Le premier effet concerne les recouvrements d’indus réclamés par les caisses primaires d'assurance maladie (CPAM), pour la période d'avril à novembre 2022. J’ai déjà donné à la Caisse nationale de l’assurance maladie l’instruction d’annuler immédiatement ces indus. Toutes les demandes de recouvrement sont donc nulles et non avenues.

Deuxièmement, la plupart des contrats de prévoyance subordonnent la prise en charge complémentaire au versement d'une pension d'invalidité. Certains organismes de prévoyance ont donc interrompu leurs versements lorsque la CPAM a suspendu celui de la pension. Je recevrai prochainement les représentants des organismes complémentaires pour évoquer avec eux ce sujet et partager notre analyse. Selon moi, la réduction intégrale de la pension n'entraîne aucunement sa suppression et encore moins la suspension du statut de pensionné d'invalidité.

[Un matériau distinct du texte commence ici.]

(** [TypeVariable()] draws its index from a counter; [int_type bits] is the
    type constant of [typeconsts.int_type]. *)
Inductive TypeVar :=
| TypeVariable (idx : nat)
| DerivedTypeVariable (type_var : TypeVar) (label : Label)
| int_type (bits : Z).

Inductive Constraint :=
| Subtype (sub_type super_type : TypeVar)
| Existence (type_ : TypeVar).

Definition is_Existence (c : Constraint) : bool :=
  match c with Existence _ => true | Subtype _ _ => false end.

(** ** Abstract values (claripy ASTs) with their variable annotations *)

Inductive AST :=
| BVV (value : Z) (bits : Z)
| BVS (name : string) (bits : Z)
| BinOp (op : string) (a b : AST).

Record Value := mkValue {
  ast : AST;
  annotations : list (pyoff * SimVariable)
}.

(** [addr.concrete] and [addr._model_concrete.value] *)
Definition concrete (v : Value) : bool :=
  match ast v with BVV _ _ => true | _ => false end.

Definition model_concrete_value (v : Value) : Z :=
  match ast v with BVV n _ => n | _ => 0 end.

(** A [MultiValues]: the dict from offset to the set of values, both in
    iteration order.  The object itself is true: [if values:] and
    [if not values:] ask whether there is an object or [None]. *)
Definition MultiValues := list (Z * list Value).

Definition mv_values (mv : MultiValues) : list (list Value) := map snd mv.

(** ** RichR *)

Record RichR := mkRichR {
  data : Value;
  variable : option SimVariable;
  typevar : option TypeVar;
  type_constraints : option (list Constraint)
}.

(** [RichR(data, variable=..., typevar=...)] *)
Definition RichR_ (d : Value) (v : option SimVariable) (tv : option TypeVar)
  : RichR := mkRichR d v tv None.

(** ** IR atoms: expressions and statements; only a statement has [endness] *)

Inductive Endness := Iend_LE | Iend_BE.

Inductive Atom :=
| AtomExpr (id : Z)
| AtomStmt (id : Z) (endness : Endness).

(** ** The mutable collaborators, as the history of the calls that change them

    A region memory is the list of the [store] calls made on it; a variable
    manager is the list of the calls made on it; the type-variable table is
    the list of the [add_type_variable] calls.  What their queries answer is
    a function of that history, given by [Collab] below. *)

Inductive StoreData :=
| SDValue (v : Value)
| SDMulti (mv : MultiValues).

Record StoreCall := mkStoreCall {
  sc_addr : pyoff;
  sc_data : StoreData;
  sc_endness : option Endness
}.

Definition Region := list StoreCall.

Inductive VMEvent :=
| EvNextVariableIdent (sort : string)
| EvAddVariable (sort : string) (key : pyoff) (v : SimVariable)
| EvSetVariable (sort : string) (key : pyoff) (v : SimVariable)
| EvWriteTo (v : SimVariable) (offset : pyoff) (loc : CodeLocation)
            (atom : option Atom)
| EvReadFrom (v : SimVariable) (offset : pyoff) (loc : CodeLocation)
             (atom : option Atom)
| EvReferenceAt (v : SimVariable) (offset : pyoff) (loc : CodeLocation)
                (atom : option Atom).

Definition VarManager := list VMEvent.

Definition TypeVariables := list (option SimVariable * CodeLocation * TypeVar).

(** ** The analysis state, with the two variable-manager catalogs the engine
    reaches through [self.variable_manager], the counter behind
    [TypeVariable()] and what [print] wrote. *)

Record State := mkState {
  stack_region : Region;
  register_region : Region;
  global_region : Region;
  typevars : TypeVariables;
  state_type_constraints : list Constraint;
  delayed_type_constraints : list (SimVariable * list Constraint);
  vm_function : VarManager;
  vm_global : VarManager;
  typevar_counter : nat;
  stdout : list pyoff
}.

(** ** Exceptions *)

Inductive exn :=
| SimEngineError (msg : string)
| SimMemoryMissingError
| StopIteration
| IndexError
| TypeError
| AttributeError
| UnboundLocalError.

Inductive Outcome (A : Type) :=
| Ok (a : A)
| Raise (e : exn).
Arguments Raise {A} e.

(** ** The state-and-exception monad: what a call returns or raises, and the
    state it leaves (a raise keeps the mutations made before it). *)

Definition M (A : Type) := State -> Outcome A * State.

Definition ret {A} (a : A) : M A := fun s => (Ok a, s).

Definition bind {A B} (m : M A) (k : A -> M B) : M B :=
  fun s => match m s with
           | (Ok a, s') => k a s'
           | (Raise e, s') => (Raise e, s')
           end.

Definition raise {A} (e : exn) : M A := fun s => (Raise e, s).

Definition lift {A} (o : Outcome A) : M A := fun s => (o, s).

Definition gets {A} (f : State -> A) : M A := fun s => (Ok (f s), s).

Definition modify (f : State -> State) : M unit := fun s => (Ok tt, f s).

Notation "x <- m ;; k" := (bind m (fun x => k))
  (at level 61, m at next level, right associativity).
Notation "m ;;; k" := (bind m (fun _ => k))
  (at level 61, right associativity).

(** [for x in l: body(x)] *)
Fixpoint for_ {A} (l : list A) (body : A -> M unit) : M unit :=
  match l with
  | [] => ret tt
  | x :: l' => body x ;;; for_ l' body
  end.

(** [if c: body] *)
Definition when (c : bool) (body : M unit) : M unit :=
  if c then body else ret tt.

Nous allons donc ouvrir la discussion avec les organismes complémentaires, afin qu’ils puissent continuer à verser les rentes.

Enfin, concernant la part obligatoire de l'assurance maladie, le décret intègre la référence au Pass, mais il ne modifie pas la méthode de calcul de la pension d'invalidité, qui dépendait déjà d'un pourcentage variable du salaire annuel moyen dans la limite du Pass – tout cela est très complexe.

La réforme vise à favoriser le retour à l'emploi et la poursuite de l'activité professionnelle. J’ai donc demandé une adaptation du dispositif pour ces 8 000 personnes qui subissent des effets négatifs et j’aurai très prochainement l’occasion de vous présenter des mesures correctives. Il faudra un peu de temps, mais je veux rassurer toutes les personnes concernées : nous résoudrons rapidement les problèmes.